Resultaten van proefdieronderzoek worden stelselmatig vertekend doordat de gemiddelde labmuis het koud heeft. Het bewijs voor die stelling is overweldigend, blijkt uit een review-artikel in het tijdschrift Trends in Cancer.
Het probleem is vooral dat in een proefdierenlab ook mensen moeten werken.

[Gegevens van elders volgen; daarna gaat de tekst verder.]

Lemma agree_took c1 c2 t1 t2 : agree eq (took c1 t1) (took c2 t2).
Proof.
  unfold took. eapply agree_bind; [apply agree_time|].
  intros a b _. by apply agree_print.
Qed.

Ltac agree_step :=
  first
    [ apply agree_lift
    | apply agree_of_option
    | apply agree_took
    | apply agree_mode0
    | apply agree_getcol
    | apply agree_deref
    | apply agree_print; reflexivity
    | apply agree_ret; reflexivity
    | eapply agree_bind; [apply agree_time | intros ? ? _]
    | eapply agree_bind_eq; [ | intros ? ] ].

Lemma agree_time_stats c1 c2 l : agree eq (time_stats c1 l) (time_stats c2 l).
Proof. unfold time_stats. repeat agree_step. Qed.

Lemma agree_station_stats c1 c2 l : agree eq (station_stats c1 l) (station_stats c2 l).
Proof. unfold station_stats. repeat agree_step. Qed.

Lemma agree_int_of o : agree eq (int_of o) (int_of o).
Proof. destruct o; [by apply agree_ret|apply agree_lift]. Qed.

Lemma agree_int_of_cell c : agree eq (int_of_cell c) (int_of_cell c).
Proof. destruct c; [apply agree_lift|by apply agree_ret|apply agree_lift]. Qed.

Lemma agree_gender_section l : agree eq (gender_section l) (gender_section l).
Proof.
  unfold gender_section. eapply agree_bind_eq; [apply agree_deref|].
  intros d. case_decide; repeat agree_step.
Qed.

Lemma agree_birth_year_section l :
  agree eq (birth_year_section l) (birth_year_section l).
Proof.
  unfold birth_year_section. eapply agree_bind_eq; [apply agree_deref|].
  intros d. case_decide; repeat first [apply agree_int_of | apply agree_int_of_cell | agree_step].
Qed.

Lemma agree_user_stats c1 c2 l : agree eq (user_stats c1 l) (user_stats c2 l).
Proof.
  unfold user_stats.
  repeat first [apply agree_gender_section | apply agree_birth_year_section | agree_step].
Qed.

Lemma agree_twice (f : M unit) w :
  agree eq f f ->
  heap (f w).2 = heap w /\
  (f (f w).2).1 = (f w).1 /\
  blank <$> printed f (f w).2 = blank <$> printed f w.
Proof.
  intros Hf.
  destruct (Hf w w eq_refl) as (r & _ & o & _ & n & _ & E & _).
  rewrite E. cbn [fst snd].
  destruct (Hf w (emit o n w) eq_refl) as (r1 & r2 & o1 & o2 & n1 & n2 & E1 & E2 & Ho & Hr).
  rewrite E in E1.
  assert (r1 = r) as -> by congruence.
  assert (o1 = o) as ->.
  { apply (f_equal (fun p => drop (length (stdout w)) (stdout p.2))) in E1.
    cbn in E1. by rewrite !drop_app_length in E1. }
  split_and!.
  - done.
  - rewrite E2. cbn. destruct r as [[]| |], r2 as [[]| |]; cbn in Hr; by subst.
  - rewrite (printed_emit _ _ _ _ _ E2), (printed_emit _ _ _ _ _ E). done.
Qed.

(** C8, as the code has it.  Running [time_stats], [station_stats] or
    [user_stats] a second time on the same table gives the same outcome
    and prints the same lines as the first run, apart from the figure in
    the elapsed-time line; the store is left as it was. *)
Theorem stats_repeatable clock l w :
  (let f := time_stats clock l in
   heap (f w).2 = heap w /\
   (f (f w).2).1 = (f w).1 /\
   blank <$> printed f (f w).2 = blank <$> printed f w) /\
  (let f := station_stats clock l in
   heap (f w).2 = heap w /\
   (f (f w).2).1 = (f w).1 /\
   blank <$> printed f (f w).2 = blank <$> printed f w) /\
  (let f := user_stats clock l in
   heap (f w).2 = heap w /\
   (f (f w).2).1 = (f w).1 /\
   blank <$> printed f (f w).2 = blank <$> printed f w).
Proof.
  split_and!.
  - apply agree_twice, agree_time_stats.
  - apply agree_twice, agree_station_stats.
  - apply agree_twice, agree_user_stats.
Qed.

(** C4, as the code has it.  On a table whose three trip durations are
    100, 200 and 4000000 seconds [trip_duration_stats] prints the total
    4000300 s as 46d 7h 11m 40s and the mean, the double nearest to
    4000300/3 (about 1333433.33 s), as 15d 10h 23m 53s: the mean's
    remaining 53.33 seconds are cut to 53 by [int]. *)
Theorem durations_scenario clock l d w :
  heap w !! l = Some d ->
  column "Trip Duration" d = Ok [Int 100; Int 200; Int 4000000] ->
  Int64.sum [100; 200; 4000000] = 4000300 /\
  Float64.mean [100; 200; 4000000] = S754_finite false 5727052558062933 (-32) /\
  1333433 * 2 ^ 32 < 5727052558062933 < 1333434 * 2 ^ 32 /\
  Float64.remainder (Float64.mean [100; 200; 4000000]) (Float64.of_Z 60)
    = S754_finite false 7505999378939904 (-47) /\
  53 * 2 ^ 47 < 7505999378939904 < 54 * 2 ^ 47 /\
  trip_duration_stats clock l w =
    (Ok tt,
     emit [Text "\nCalculating Trip Duration...\n";
           Span "Total" 46 7 11 40;
           Span "Mean" 15 10 23 53;
           Elapsed (clock (S (ticks w)) - clock (ticks w));
           Text (rule 40)] 2 w).
Proof.
  intros Hd Hc. split_and!.
  - by vm_compute.
  - by vm_compute.
  - lia.
  - lia.
  - by vm_compute.
  - lia.
  - lia.
  - rewrite (trip_duration_stats_run clock l d _ [100; 200; 4000000] 15 10 23 53 w Hd Hc);
      [done|by vm_compute..].
Qed.

(** * The theorems at concrete inputs *)

Import Fixture.

Ltac closed :=
  first [ vm_compute; reflexivity
        | apply (bool_decide_unpack _); vm_compute; exact I
        | lia ].

(** The Washington file loads in the concrete setting. *)
Lemma washington_loads :
  (("washington"%string, "washington.csv"%string) ∈ CITY_DATA) /\
  files "washington.csv" = Some washington_csv /\
  ("Start Time" : string) ∈ header washington_csv /\
  to_datetime (cell "Start Time" <$> rows (frame_of_csv washington_csv))
    = Ok (times_of washington_csv) /\
  length (times_of washington_csv) = length (records washington_csv).
Proof. split_and!; closed. Defined.
(** ** The directory of the executable *)

Lemma dir_part_no_slash b : no_slash b = true -> dir_part b = EmptyString.
Proof.
  induction b as [|c b IH]; [done|]. simpl.
  intros [Hc Hb]%andb_true_iff. rewrite (IH Hb). simpl.
  by apply negb_true_iff in Hc as ->.
Qed.

Lemma dir_part_app d b :
  no_slash b = true -> dir_part (d +:+ String "/" b) = d +:+ "/".
Proof.
  intros Hb. induction d as [|c d IH].
  - rewrite !append_nil. simpl. by rewrite dir_part_no_slash.
  - rewrite !append_cons. simpl. rewrite IH. by destruct d.
Qed.

Lemma Clean_trailing_slash d : d <> EmptyString -> Clean (d +:+ "/") = Clean d.
Proof.
  intros Hd. destruct d as [|c r]; [done|].
  apply (Clean_elements _ _ c (r +:+ "/")).
  - by rewrite append_cons.
  - eauto.
  - change "/"%string with (String "/" EmptyString) at 1.
    rewrite elements_app_slash, fold_left_app. reflexivity.
Qed.

(** X4: the directory of the executable is its path up to the last
    separator, cleaned; it is the root for an executable in the root. *)
Theorem getWD_directory os d b :
  Executable os = Some (d +:+ "/" +:+ b) -> no_slash b = true ->
  getWD os = Ok (if String.eqb d EmptyString then "/" else Clean d).
Proof.
  intros Hex Hb. unfold getWD, Dir. rewrite Hex.
  change (d +:+ "/" +:+ b) with (d +:+ String "/" b).
  rewrite dir_part_app by done.
  destruct d as [|c r]; [done|]. by rewrite Clean_trailing_slash.
Qed.

(** ** The order of the spellings of a key *)

Lemma byte_val_of z : 0 <= z < 256 -> byte_val (byte_of z) = z.
Proof.
  intros Hz. unfold byte_val, byte_of. rewrite N_ascii_embedding; lia.
Qed.

Lemma byte_val_range c : 0 <= byte_val c < 256.
Proof.
  unfold byte_val. pose proof (N_ascii_bounded c). lia.
Qed.

Lemma byte_val_inj c c' : byte_val c = byte_val c' -> c = c'.
Proof.
  unfold byte_val. intros Hc%N2Z.inj.
  by rewrite <- (ascii_N_embedding c), <- (ascii_N_embedding c'), Hc.
Qed.

Lemma upper_eq_order c c' :
  ascii_upper c' = ascii_upper c -> ascii_lower c = c ->
  c' = c \/ (N_of_ascii c' < N_of_ascii c)%N.
Proof.
  intros Hu Hl. apply (f_equal byte_val) in Hu, Hl. revert Hu Hl.
  unfold ascii_upper, ascii_lower, is_lower, is_upper, between.
  pose proof (byte_val_range c). pose proof (byte_val_range c').
  repeat case_match; rewrite ?byte_val_of by bool_lia; intros Hu Hl;
    first [ left; apply byte_val_inj; bool_lia
          | right; unfold byte_val in *; bool_lia ].
Qed.

Lemma lower_spelling_greatest k : forall k',
  string_map ascii_upper k' = string_map ascii_upper k ->
  string_map ascii_lower k = k ->
  String.leb k' k = true.
Proof.
  unfold String.leb. induction k as [|c k IH]; intros [|c' k']; simpl; try done.
  intros [= Hc Hk] [= Hl Hlk].
  destruct (upper_eq_order c c' Hc Hl) as [->|Hlt].
  - unfold Ascii.compare. rewrite N.compare_refl. by apply IH.
  - unfold Ascii.compare. by apply N.compare_lt_iff in Hlt as ->.
Qed.

Section Spellings.
Context `{GoTables}.

Lemma find_field_fold fields key tag t :
  find_field fields key = Some (tag, t) -> foldName tag = foldName key.
Proof.
  unfold find_field.
  destruct (find _ (visible fields)) as [f|] eqn:E1.
  - intros [= ->]. apply find_some in E1 as [_ E1]. simpl in E1.
    by apply String.eqb_eq in E1 as ->.
  - intros E2. apply find_some in E2 as [_ E2]. simpl in E2.
    by apply String.eqb_eq in E2.
Qed.

Lemma decode_fields_lower_key fields (m : gmap string value) r k v tag t :
  plain_overlay m ->
  decode_fields fields (overlay_members m) (zero_fields fields) = Ok r ->
  m !! k = Some v -> v <> VNil ->
  string_map ascii_lower k = k ->
  find_field fields k = Some (tag, t) ->
  exists x, decode t (zero t) (json_of v) = Ok x /\ field_get tag r = Some x.
Proof.
  intros Hp Ed Hk Hv Hlow Hf.
  destruct (sorted_members_split m k v Hk) as (pre & post & Hsplit & Hpost).
  unfold overlay_members in Ed. rewrite Hsplit, map_app, map_cons in Ed.
  assert (string_forallb is_ascii k = true) as Hka.
  { pose proof (Hp k v Hk) as Hkv. by apply andb_true_iff in Hkv as [? _]. }
  destruct (decode_fields_last fields tag t k (json_of v) (map json_member post)
              (map json_member pre) _ _ Ed Hf) as (old & x & Hx & Hr).
  - intros k' j' Hin. apply in_map_iff in Hin as ([k'' v'] & [= <- <-] & Hin).
    destruct (Hpost _ _ Hin) as ([v'' Hdom] & Hne & Hle). simpl.
    unfold targets. destruct (find_field fields k'') as [[name t']|] eqn:Ef'; [|done].
    destruct (String.eqb_spec name tag) as [->|]; [|done]. exfalso.
    apply Hne. apply String.leb_antisym; [|done].
    apply lower_spelling_greatest; [|done].
    assert (string_forallb is_ascii k'' = true) as Hka'.
    { pose proof (Hp k'' v'' Hdom) as Hkv. by apply andb_true_iff in Hkv as [? _]. }
    rewrite <- !foldName_ascii by done.
    by rewrite <- (find_field_fold _ _ _ _ Ef'), (find_field_fold _ _ _ _ Hf).
  - exists x. split; [|done]. rewrite <- Hx. symmetry. apply decode_plain_cur; [|done].
    pose proof (Hp k v Hk) as Hkv. by apply andb_true_iff in Hkv as [_ ?].
Qed.

(** X16: after a successful [Load] on an overlay of plain values, a field
    matched by a key without upper-case letters holds the value of that
    key: the other spellings of the key come before it in the text that
    is decoded.  So a variable of the environment or a flag with a name
    in ASCII prevails over the files, and so does the lower-case key of
    any file over the other spellings in any other file. *)
Theorem Load_lower_key_wins os a fields m r k v tag t :
  T a = TStruct fields -> overlay os a = Ok m -> plain_overlay m ->
  Load os a = Ok (GStruct r) ->
  m !! k = Some v -> v <> VNil ->
  string_map ascii_lower k = k ->
  find_field fields k = Some (tag, t) ->
  exists x, decode t (zero t) (json_of v) = Ok x /\ field_get tag r = Some x.
Proof.
  intros HT Ho Hp HL Hk Hv Hlow Hf.
  rewrite (Load_plain os a fields m) in HL by done.
  destruct (decode_fields fields (overlay_members m) (zero_fields fields))
    as [r'|] eqn:Ed; [|done].
  simpl in HL. injection HL as ->.
  by apply (decode_fields_lower_key fields m _ k v tag t).
Qed.

(** X22: the environment file does not always prevail over the base
    file.  When the base file gives a field under a key without
    upper-case letters and the environment file gives the same field
    under another spelling of the key, the result of [Load] holds the
    value of the base file. *)
Theorem Load_base_file_prevails os dir environment fields k k' v v' tag t :
  let a := WithEnvironment environment
             (WithConfigDirectory dir (New (TStruct fields))) in
  loadConfigFile os (Join [dir; "config.json"]) ∅ = Ok {[ k := v ]} ->
  loadConfigFile os (Join [dir; envConfigName environment]) ∅ = Ok {[ k' := v' ]} ->
  plain_member (k, v) = true -> plain_member (k', v') = true ->
  v <> VNil -> string_map ascii_lower k = k -> k' <> k ->
  find_field fields k = Some (tag, t) -> find_field fields k' = Some (tag, t) ->
  is_ok (decode t (zero t) (json_of v)) = true ->
  is_ok (decode t (zero t) (json_of v')) = true ->
  overlay os a = Ok {[ k' := v'; k := v ]}
  /\ exists r x,
      Load os a = Ok (GStruct r)
      /\ decode t (zero t) (json_of v) = Ok x
      /\ field_get tag r = Some x.
Proof.
  intros a HB HE Hp Hp' Hv Hlow Hne Hf Hf' Hfit Hfit'.
  assert (overlay os a = Ok {[ k' := v'; k := v ]}) as Ho.
  { rewrite (overlay_layers os a dir {[ k := v ]} {[ k' := v' ]} ∅ ∅);
      try done.
    rewrite !(left_id_L ∅ (∪)). f_equal.
    by rewrite <- insert_union_singleton_l. }
  assert (plain_overlay {[ k' := v'; k := v ]}) as Hplain.
  { intros k0 v0 [[<- <-]|[_ [<- <-]%lookup_singleton_Some]]%lookup_insert_Some;
      done. }
  split; [done|].
  rewrite (Load_plain os a fields {[ k' := v'; k := v ]}) by done.
  destruct (decode_fields fields (overlay_members {[ k' := v'; k := v ]})
              (zero_fields fields)) as [r|e] eqn:Ed.
  - destruct (decode_fields_lower_key fields _ r k v tag t Hplain Ed) as (x & Hx & Hr);
      try done.
    + rewrite lookup_insert_ne by done. apply lookup_singleton_eq.
    + exists r, x. done.
  - exfalso.
    assert (is_ok (decode_fields fields (overlay_members {[ k' := v'; k := v ]})
                     (zero_fields fields)) = true) as Hok; [|by rewrite Ed in Hok].
    apply (decode_fields_plain fields _ Hplain).
    intros k0 v0 [[<- <-]|[_ [<- <-]%lookup_singleton_Some]]%lookup_insert_Some;
      unfold fits; simpl; by rewrite ?Hf, ?Hf'.
Qed.

(** X19: for the types [bool], [int], [float64] and [string], [Load]
    fails on every overlay of plain values, the empty one included: the
    text of a map is an object, which none of them can hold. *)
Theorem Load_scalar_type os a m :
  match T a with TStruct _ => False | _ => True end ->
  overlay os a = Ok m -> plain_overlay m ->
  Load os a = Err (Wrap "failed to unmarshal config" UnmarshalTypeError).
Proof.
  intros HT Ho Hp. rewrite Load_overlay, Ho. cbn [bind].
  rewrite unmarshalToType_document by done.
  by destruct (T a).
Qed.
End Spellings.

Section FileRoundTrip.
Context `{GoTables}.

Lemma text_value_plain v : text_value v = true -> plain_value v = true.
Proof. by destruct v. Qed.

Lemma to_any_text_value v : text_value v = true -> to_any (json_of v) = Ok v.
Proof. by destruct v. Qed.

Lemma to_any_members_text l : forall acc,
  forallb (fun kv => text_value (snd kv)) l = true ->
  to_any_members (map json_member l) acc
  = Ok (fold_left (fun m kv => <[fst kv := snd kv]> m) l acc).
Proof.
  induction l as [|[k v] l IH]; intros acc Hl; [done|]. simpl in *.
  apply andb_true_iff in Hl as [Hv Hl]. rewrite to_any_text_value by done.
  simpl. by apply IH.
Qed.

Lemma fold_insert_distinct (l : list (string * value)) : forall acc : gmap string value,
  NoDup l.*1 ->
  fold_left (fun m kv => <[fst kv := snd kv]> m) l acc = list_to_map l ∪ acc.
Proof.
  induction l as [|[k v] l IH]; intros acc Hnd; simpl.
  - by rewrite (left_id_L ∅ (∪)).
  - apply NoDup_cons in Hnd as [Hk Hnd]. rewrite IH by done.
    rewrite <- insert_union_l. symmetry. apply insert_union_r.
    by apply not_elem_of_list_to_map.
Qed.

Lemma sorted_to_map (m : gmap string value) :
  list_to_map (sort_members (map_to_list m)) = m.
Proof.
  rewrite <- (list_to_map_to_list m) at 2.
  apply list_to_map_proper.
  - rewrite (sort_members_perm (map_to_list m)). apply NoDup_fst_map_to_list.
  - apply sort_members_perm.
Qed.

(** X8: a file that holds the text [json.Marshal] writes for a map of
    strings, booleans and [nil]s, with keys and strings in ASCII, is
    loaded as that map. *)
Theorem loadConfigFile_reads_marshalled os filePath text (m0 m : gmap string value) :
  map_Forall (fun k v => string_forallb is_ascii k && text_value v = true) m0 ->
  Marshal m0 = Ok text ->
  ReadFile os filePath = FileData text ->
  loadConfigFile os filePath m = Ok (m0 ∪ m).
Proof.
  intros Hm0 HM Hr.
  assert (plain_overlay m0) as Hp.
  { intros k v Hkv. specialize (Hm0 k v Hkv). simpl in Hm0.
    apply andb_true_iff in Hm0 as [Hk Hv]. unfold plain_member. simpl.
    by rewrite Hk, text_value_plain. }
  unfold Marshal in HM.
  rewrite encode_members_plain in HM by (by apply plain_overlay_list).
  injection HM as <-.
  unfold loadConfigFile. rewrite Hr.
  rewrite (Unmarshal_map_object _ _ EmptyString
             (read_text_written _ (plain_overlay_list _ Hp))).
  rewrite to_any_members_text.
  - simpl. rewrite merge_entries. do 2 f_equal.
    rewrite fold_insert_distinct.
    + by rewrite (right_id_L ∅ (∪)), sorted_to_map.
    + rewrite (sort_members_perm (map_to_list m0)). apply NoDup_fst_map_to_list.
  - rewrite sort_members_forallb. apply forallb_forall. intros [k v] Hin.
    apply list_elem_of_In, elem_of_map_to_list in Hin.
    specialize (Hm0 k v Hin). simpl in *. by apply andb_true_iff in Hm0 as [_ ?].
Qed.
End FileRoundTrip.

(** ** Loaders as objects *)

Section Receivers.
Context `{GoTables}.

(** X23: a setter returns its receiver and changes this one object.  So
    two loaders made from one base by [WithEnvironment] are one and the
    same: both load with the environment that was set last.  A loader
    from [New] is at a new address, and no setter on it changes another
    loader. *)
Theorem setters_share_receiver os (s : gmap positive AppSettings) base a dev_name prod_name :
  s !! base = Some a ->
  let '(dev, s1) := Pointers.WithEnvironment dev_name base s in
  let '(prod, s2) := Pointers.WithEnvironment prod_name base s1 in
  dev = base /\ prod = base
  /\ Pointers.Load os dev s2 = Some (Load os (WithEnvironment prod_name a))
  /\ Pointers.Load os prod s2 = Some (Load os (WithEnvironment prod_name a))
  /\ (forall other, other <> base -> s2 !! other = s !! other)
  /\ (forall T, (Pointers.New T s2).1 <> base
                /\ (Pointers.New T s2).2 !! base = s2 !! base).
Proof.
  intros Hbase. unfold Pointers.WithEnvironment, Pointers.assign. simpl.
  split; [done|]. split; [done|].
  assert (alter (WithEnvironment prod_name) base
            (alter (WithEnvironment dev_name) base s) !! base
          = Some (WithEnvironment prod_name (WithEnvironment dev_name a))) as Hs2.
  { by rewrite !lookup_alter_eq, Hbase. }
  split; [|split; [|split]].
  - unfold Pointers.Load. by rewrite Hs2.
  - unfold Pointers.Load. by rewrite Hs2.
  - intros other Hne. by rewrite !lookup_alter_ne.
  - intros T. unfold Pointers.New. simpl.
    assert (fresh (dom (alter (WithEnvironment prod_name) base
                          (alter (WithEnvironment dev_name) base s))) <> base) as Hfresh.
    { intros Heq.
      apply (is_fresh (dom (alter (WithEnvironment prod_name) base
                              (alter (WithEnvironment dev_name) base s)))).
      rewrite Heq. apply elem_of_dom. by rewrite Hs2. }
    split; [done|]. by rewrite lookup_insert_ne.
Qed.
End Receivers.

Zij ervaren de temperatuur waarbij muizen zich van nature prettig voelen, rond de 31 graden Celsius, juist als onaangenaam warm. Vandaar dat de thermostaat meestal lager staat; de Amerikaanse National Research Council beveelt bijvoorbeeld 20 tot 26 graden aan.
Bonnie Hylander en Elizabeth Repasky, de auteurs van de review, merkten al in 2013 dat hun eigen muizen beter tegen kanker konden als ze het lab wat warmer stookten. Tumoren groeiden minder snel, het risico op uitzaaiingen verminderde en chemokuren sloegen beter aan.
Er kwam trouwens ook uit dat een muis die eenmaal kanker heeft, aan 31 graden Celsius niet eens genoeg meer heeft en het beste gedijt bij 37 graden.
De reden zou zijn dat een muis die het koud heeft, meer energie moet reserveren voor het verhogen van zijn eigen lichaamswarmte. Dat gooit het hele metabolisme in de war. Bovendien leidt de koude tot ‘koudestress’, waardoor de muis óók anders reageert dan normaal.
Hylander en Repasky zijn nu de literatuur in gedoken en concluderen dat er heel veel publicaties zijn die eveneens een verband laten zien tussen labtemperatuur en onderzoeksresultaten. Daarbij ging het niet alleen om kankeronderzoek, maar ook om bijvoorbeeld aderverkalking, obesitas en ontstekingen.
In de Volkskrant tekent RadboudMC-celbioloog Peter Friedl daar bij aan dat veel onderzoekers die temperatuur niet eens vermelden, zodat achteraf niet meer valt na te gaan óf die temperatuur invloed kan hebben gehad.
Hylander en Repasky denken overigens niet dat het nodig is om alle labthermostaten op 31 graden te zetten. In de natuur houden muizen zichzelf warm door nestjes te bouwen, dus met voldoende nestmateriaal in de kooi kom je een heel eind. Belangrijker is om alle muizen op dezelfde manier te houden zodat je onderzoeksresultaten tenminste goed kunt vergelijken, en om op zijn minst altijd in publicaties te vermelden wat die omstandigheden zijn.
Bovendien is nooit goed onderzocht wat koudestress nu precies doet met een muis, en ook daar moet nodig iets aan worden gedaan.